[EXERCISE OBJECTIVE] Your task is to copy the stretch of lines in the records below that begins with the line containing "(* ===== verification/VfsSpec.v ===== *)" and ends with the line containing "child_valid s w", exactly as written, with nothing added.

[DATA FOR ANALYSIS]
=-=-=-=-=
Lemma remove_entry_run s v U f i n es1 e es2 name (stack : list Z) child : fs_live L s v U f → objects f !! i = Some n → dir_ok L v U n (es1 ++ e :: es2) → live f !! d_id e = Some child → d_id e ∈ cached f → i ≠ d_id e → is_directory (_metadata child) = false →
  1 ≤ hard_links (raw child) → same_name name (d_name e) = true → has_name name es2 = false → zlength stack = 1024 → 0 < zlength name ≤ 256 → writable_dir U n (es1 ++ es2) →
  run (remove_entry stack_bytes stack i name f) s (λ r s', r.1 = Ok tt ∧ removed v U f i (d_id e) child (es1 ++ es2) r.2 s').
Proof.
  intros Hlive Hn Hd Hch Hca Hne Hnd Hh Hname Hlast Hst Hl (Hfit&Hsz&Htr). set (c := d_id e) in *. assert (live f !! i = Some n) as Hln by (apply live_lookup; split; [done|apply Hd]). pose proof (proj1 (live_lookup f c child) Hch) as [Hoc _].
  unfold remove_entry. wp. apply (the_inode_run _ i f n); [done|]. rewrite (do_directory _ _ _ _ _ Hd), (proj2 (Z.eqb_neq _ 0)), (proj2 (Z.ltb_ge NAME_MAXLEN _)) by (unfold NAME_MAXLEN; lia). cbn [negb orb]. wp.
  wp_apply (iterate_entries_run L HL all_entries s v U n (es1 ++ e :: es2) stack []); [apply Hlive|done|done|]. intros r s1 (->&Hi1). rewrite visit_all. cbn [app]. rewrite last_named_found by done. cbn beta iota zeta. wp.
  unfold get_inode. rewrite bool_decide_eq_true_2 by done. wp. apply (the_inode_run _ c f child); [done|]. wp. rewrite Hnd. wp. assert (fs_live L s1 v U f) as Hlive1 by (destruct Hlive as [[? ? ?] ? ?]; by split; [split|..]).
  wp_apply (reduce_run L HL stack_bytes stack_len stack_ok s1 v U f c child); [done|done|done|]. intros f1 s2 (I&G&k&v2&U2&child2&Hl2&Eo&HU2&Hcase). wp. cbn beta iota.
  assert (objects f1 !! i = Some n) as Hn2 by (rewrite Eo; by rewrite lookup_insert_ne). assert (live f1 !! i = Some n) as Hln2 by (apply live_lookup; split; [done|apply Hd]).
  assert (content v2 n = content v n) as Ecn.
  { assert ((content v2 <$> live f1) !! i = (content v <$> live f) !! i) as E. { destruct (hard_links (raw child) =? 1); [destruct Hcase as (_&_&->&_); by rewrite lookup_delete_ne|destruct Hcase as (_&_&->&_); done]. }
    rewrite !lookup_fmap, Hln, Hln2 in E. cbn in E. congruence. }
  assert (dir_ok (relayout L I G k) v2 U2 n (es1 ++ e :: es2)) as Hd2 by (destruct Hd; split; [by apply (rp_file _ _ _ _ _ (lv_rep _ _ _ _ _ Hl2) i n)|done|by rewrite Ecn|done|done]). wp. apply (the_inode_run _ i f1 n); [done|]. wp.
  assert (delete (0 + length es1)%nat (es1 ++ e :: es2) = es1 ++ es2) as -> by (apply delete_middle). assert (Forall entry_ok (es1 ++ es2)) as Hok.
  { pose proof (dir_content_ok _ _ (do_content _ _ _ _ _ Hd)) as [H1 [_ H2]%Forall_cons]%Forall_app. by apply Forall_app. }
  wp_apply (rewrite_dir_run I G k s2 v2 U2 f1 i n (es1 ++ e :: es2) (es1 ++ es2)); [done|done|done|done|split_and!; [done|done|by apply (truncatable_mono L U)]|].
  intros r s3 (n'&v3&U3&->&Hl3&Ei'&Hdi&Hd3&Hm3&HU3). cbn beta iota zeta. rewrite Hdi. wp. cbn [fst snd]. split; [done|]. exists I, G, k, v3, U3, n'. split_and!; [done|unfold put_inode; cbn [objects]; rewrite Ei'; apply lookup_insert_eq|done|].
  destruct (hard_links (raw child) =? 1).
  - destruct Hcase as (->&->&Hm2&Eca). rewrite Hm3, Hm2. split_and!; [done| |unfold put_inode; cbn [cached]; rewrite Eca; set_solver|done|].
    + pose proof (f_equal (λ m, m !! c) Hm3) as E. cbn beta in E. rewrite Hm2, lookup_insert_ne, lookup_delete_eq, lookup_fmap in E by done. by destruct (live (put_inode n' f1) !! c).
    + intros b Hb Hb3. destruct (HU3 b Hb3) as [Hb2|]; [|done]. set_solver.
  - destruct Hcase as (->&->&Hm2&Eh2&Eca). rewrite Hm3, Hm2. split_and!; [done|done|]. exists child2. split; [|done].
    pose proof (f_equal (λ m, m !! c) Hm2) as E. cbn beta in E. rewrite !lookup_fmap, Hch in E. destruct (live f1 !! c) as [m|] eqn:Em; [|done]. pose proof (proj1 (live_lookup _ _ _) Em) as [Eom Exm]. rewrite Eo, lookup_insert_eq in Eom. injection Eom as ->.
    apply live_lookup. split; [|done]. unfold put_inode. cbn [objects]. rewrite Ei', lookup_insert_ne, Eo by done. apply lookup_insert_eq.
Qed.

Lemma remove_absent_run s v U f i n es name (stack : list Z) : fs_live L s v U f → objects f !! i = Some n → dir_ok L v U n es → has_name name es = false → zlength stack = 1024 → 0 < zlength name ≤ 256 →
  run (remove_entry stack_bytes stack i name f) s (λ r s', r = (Err (- ENOENT), f) ∧ fs_live L s' v U f).
Proof.
  intros Hlive Hn Hd Hno Hst Hl. unfold remove_entry. wp. apply (the_inode_run _ i f n); [done|]. rewrite (do_directory _ _ _ _ _ Hd), (proj2 (Z.eqb_neq _ 0)), (proj2 (Z.ltb_ge NAME_MAXLEN _)) by (unfold NAME_MAXLEN; lia). cbn [negb orb]. wp.
  wp_apply (iterate_entries_run L HL all_entries s v U n es stack []); [apply Hlive|done|done|]. intros r s1 (->&Hi1). rewrite visit_all. cbn [app]. rewrite last_named_absent by done. wp. split; [done|]. destruct Hlive as [[? ? ?] ? ?]. by split; [split|..].
Qed.


End remove.

(** ** The small filesystem *)

Definition small_inodes : inodes := mk_inodes small_files {[2; 3]}.

Lemma small_live : fs_live small_layout small_state small_image small_used small_inodes.
Proof.
  assert (live small_inodes = small_files) as E by (unfold live; apply map_filter_id; unfold small_files; intros i n; cbn [objects small_inodes]; rewrite lookup_insert_Some, lookup_singleton_Some; by intros [[_ <-]|[_ [_ <-]]]).
  split; [rewrite E; apply small_files_rep| |split; [vm_compute; reflexivity|]].
  - intros i n. rewrite E. unfold small_files. rewrite lookup_insert_Some, lookup_singleton_Some. intros [[<- _]|[_ [<- _]]]; by apply (bool_decide_unpack _); vm_compute.
  - intros g Hg. change (ng small_layout) with 1 in Hg. replace g with 0 by lia. vm_compute. reflexivity.
Qed.

Lemma small_addable child : addable small_layout small_used small_dir small_entries [97] child.
Proof. split_and!; [by apply (bool_decide_unpack _); vm_compute|by vm_compute|]. left. split_and!; [by vm_compute|by vm_compute|]. apply Z.leb_le. vm_compute. reflexivity. Qed.



(** A file that is created and removed again stays on the disk: the directory is as before, but the inode is still in use. *)
Example created_file_stays :
  match create_entry (zeroes 14) (zeroes 1024) 2 [97] 0x81A4 0 0 small_inodes small_state with
  | Done ((Ok c, f), s) =>
      match remove_entry (zeroes 14) (zeroes 1024) 2 [97] f s with
      | Done ((Ok _, f), s) =>
          match iterate_entries all_entries (zeroes 1024) small_dir [] s with
          | Done (es, _) => Some (c, bool_decide (c ∈ cached f), hard_links ∘ raw <$> objects f !! c, sb_free_inodes (superblock s), (λ e, d_name e) <$> es)
          | _ => None
          end
      | _ => None
      end
  | _ => None
  end = Some (4, true, Some 1, sb_free_inodes (superblock small_state) - 1, [[46]; [46; 46]; [104; 105]]).
Proof. vm_compute. reflexivity. Qed.

(** A directory that cannot be created, because the name is there, still counts as a link of its parent. *)
Example failed_mkdir_counts :
  match create_entry (zeroes 14) (zeroes 1024) 2 [104; 105] 0x41ED 0 0 small_inodes small_state with
  | Done ((r, f), _) => Some (r, hard_links ∘ raw <$> objects f !! 2, hard_links ∘ raw <$> objects small_inodes !! 2)
  | _ => None
  end = Some (Err (- EEXIST), Some 3, Some 2).
Proof. vm_compute. reflexivity. Qed.
Definition chown_path (path : list Z) (new_uid new_gid : Z) (u : user) (base : linked) (options : Z) : fsop S (result unit) :=
  '(resolv, _) ← resolve_path path base u options;
  match resolv with
  | Err e => done (Err e)
  | Ok l =>
      m ← get_metadata (l_inode l);
      if negb (can_override_permissions u) && negb (euid u =? uid m) then done (Err (- EPERM))
      else if negb (new_uid =? no_id) && negb (can_override_permissions u) && negb (euid u =? new_uid) then done (Err (- EPERM))
      else if negb (new_gid =? no_id) && negb (can_override_permissions u) && in_group u new_gid then done (Err (- EPERM))
      else
        r ← (if has (mode m) PERM_SETGID || has (mode m) PERM_SETUID then chmod (l_inode l) (Z.land (mode m) (Z.lnot (Z.lor 0x800 0x400))) else done (Ok tt));
        match r with
        | Err e => done (Err e)
        | Ok _ => chown (l_inode l) (if new_uid =? no_id then euid u else new_uid) (if new_gid =? no_id then egid u else new_gid)
        end
  end.

Definition F_OK : Z := 1.
Definition R_OK : Z := 2.
Definition W_OK : Z := 3.
Definition X_OK : Z := 4.

Definition access (path : list Z) (amode : Z) (u : user) (base : linked) : fsop S (result unit) :=
  '(resolv, _) ← resolve_path path base u 0;
  match resolv with
  | Err e => done (Err e)
  | Ok l =>
      m ← get_metadata (l_inode l);
      if amode =? F_OK then done (Ok tt)
      else if has amode R_OK && negb (can_read m u) then done (Err EACCES)
      else if has amode W_OK && negb (can_write m u) then done (Err EACCES)
      else if has amode X_OK && negb (can_execute m u) then done (Err EACCES)
      else done (Ok tt)
  end.
End vfs.

(** [VFS::mount_root]; what [mount] returns is not looked at. *)
Definition mount_root {S} `{Inodes S} (V : vfs) (fs : Z) : fsop S (bool * vfs) :=
  match _root_ref V with
  | Some _ => done (false, V)
  | None =>
      r ← get_inode fs (root_inode_id fs);
      match r with
      | Err _ => done (false, V)
      | Ok n =>
          m ← get_metadata n;
          if negb (is_directory m) then done (false, V)
          else
            let root := link_root n [slash] in
            let V := mk_vfs (Some root) (mounts V) in
            r ← mount_at V fs root;
            done (true, match r with Ok V => V | Err _ => V end)
      end
  end.
(* ===== verification/VfsSpec.v ===== *)
(** * The virtual filesystem: what a path means

    Against the class [InodesSpec], which says what a filesystem promises, [resolve_path]
    always ends, and gives what a function on the tree of files gives. *)

From stdpp Require Import base numbers list list_numbers option gmap.
From S2P Require Import Prelude.
From S2P Require Import ByteBuf.
From S2P Require Import KString.
From S2P Require Import Ext2Inode.
From S2P Require Import Ext2Dir.
From S2P Require Import Vfs.

Local Open Scope Z_scope.

(** ** Trees *)

(** The files of the filesystems: which inodes there are, their metadata, the entries of directories and the texts of links. *)
Record tree := mk_tree {
  t_valid : vnode → Prop;
  t_meta : vnode → metadata;
  t_child : vnode → list Z → Z;
  t_text : vnode → list Z;
}.

(** What [Inode] and [Filesystem] promise: looking at the files gives what is there, and does not change it. *)
Class InodesSpec (S : Type) `{Inodes S} := {
  tree_rep : S → tree → Prop;
  metadata_ok s w n : tree_rep s w → t_valid w n → ∃ s', get_metadata n s = Done (t_meta w n, s') ∧ tree_rep s' w;
  find_id_ok s w n name : tree_rep s w → t_valid w n → is_directory (t_meta w n) = true → ∃ s', find_id n name s = Done (t_child w n name, s') ∧ tree_rep s' w;
  child_valid s w n name : tree_rep s w → t_valid w n → is_directory (t_meta w n) = true → t_child w n name ≠ 0 → t_valid w (mk_vnode (fsid n) (t_child w n name));
  get_inode_ok s w n : tree_rep s w → t_valid w n → ∃ s', get_inode (fsid n) (vid n) s = Done (Ok n, s') ∧ tree_rep s' w;
  open_ok s w n options : tree_rep s w → t_valid w n → ∃ s', open_inode n options s = Done (tt, s') ∧ tree_rep s' w;
  read_link_ok s w n : tree_rep s w → t_valid w n → is_symlink (t_meta w n) = true →
    0 ≤ size (t_meta w n) < 2 ^ 31 ∧ zlength (t_text w n) = size (t_meta w n) ∧ ∃ s', read n 0 (size (t_meta w n)) s = Done ((size (t_meta w n), t_text w n), s') ∧ tree_rep s' w;
}.

(** ** Parts of a path *)

(** The parts between slashes, each with what follows the slash behind it. *)
Fixpoint splits (path : list Z) : list (list Z * list Z) :=
  match path with
  | [] => []
  | c :: path => if c =? slash then ([], path) :: splits path else match splits path with [] => [([c], [])] | (p, r) :: ps => (c :: p, r) :: ps end
  end.

Definition no_slash (name : list Z) : Prop := slash ∉ name.

Lemma first_index_spec c (l : list Z) : ∀ i, 0 ≤ i → i + zlength l < npos → match list_find (λ x, x = c) l with Some (k, _) => first_index c l i = i + Z.of_nat k | None => first_index c l i = npos end.
Proof.
  induction l as [|x l IH]; intros i Hi Hl; cbn [first_index list_find]; [done|]. destruct (Z.eqb_spec x c) as [->|Hne]; [rewrite decide_True by done; lia|]. rewrite decide_False by done. cbn [length] in Hl. specialize (IH (i + 1) ltac:(lia) ltac:(lia)).
  destruct (list_find _ l) as [[k y]|]; cbn; [rewrite IH; lia|done].
Qed.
=-=-=-=-=
[REPLY]
(* ===== verification/VfsSpec.v ===== *)
(** * The virtual filesystem: what a path means

    Against the class [InodesSpec], which says what a filesystem promises, [resolve_path]
    always ends, and gives what a function on the tree of files gives. *)

From stdpp Require Import base numbers list list_numbers option gmap.
From S2P Require Import Prelude.
From S2P Require Import ByteBuf.
From S2P Require Import KString.
From S2P Require Import Ext2Inode.
From S2P Require Import Ext2Dir.
From S2P Require Import Vfs.

Local Open Scope Z_scope.

(** ** Trees *)

(** The files of the filesystems: which inodes there are, their metadata, the entries of directories and the texts of links. *)
Record tree := mk_tree {
  t_valid : vnode → Prop;
  t_meta : vnode → metadata;
  t_child : vnode → list Z → Z;
  t_text : vnode → list Z;
}.

(** What [Inode] and [Filesystem] promise: looking at the files gives what is there, and does not change it. *)
Class InodesSpec (S : Type) `{Inodes S} := {
  tree_rep : S → tree → Prop;
  metadata_ok s w n : tree_rep s w → t_valid w n → ∃ s', get_metadata n s = Done (t_meta w n, s') ∧ tree_rep s' w;
  find_id_ok s w n name : tree_rep s w → t_valid w n → is_directory (t_meta w n) = true → ∃ s', find_id n name s = Done (t_child w n name, s') ∧ tree_rep s' w;
  child_valid s w n name : tree_rep s w → t_valid w n → is_directory (t_meta w n) = true → t_child w n name ≠ 0 → t_valid w (mk_vnode (fsid n) (t_child w n name));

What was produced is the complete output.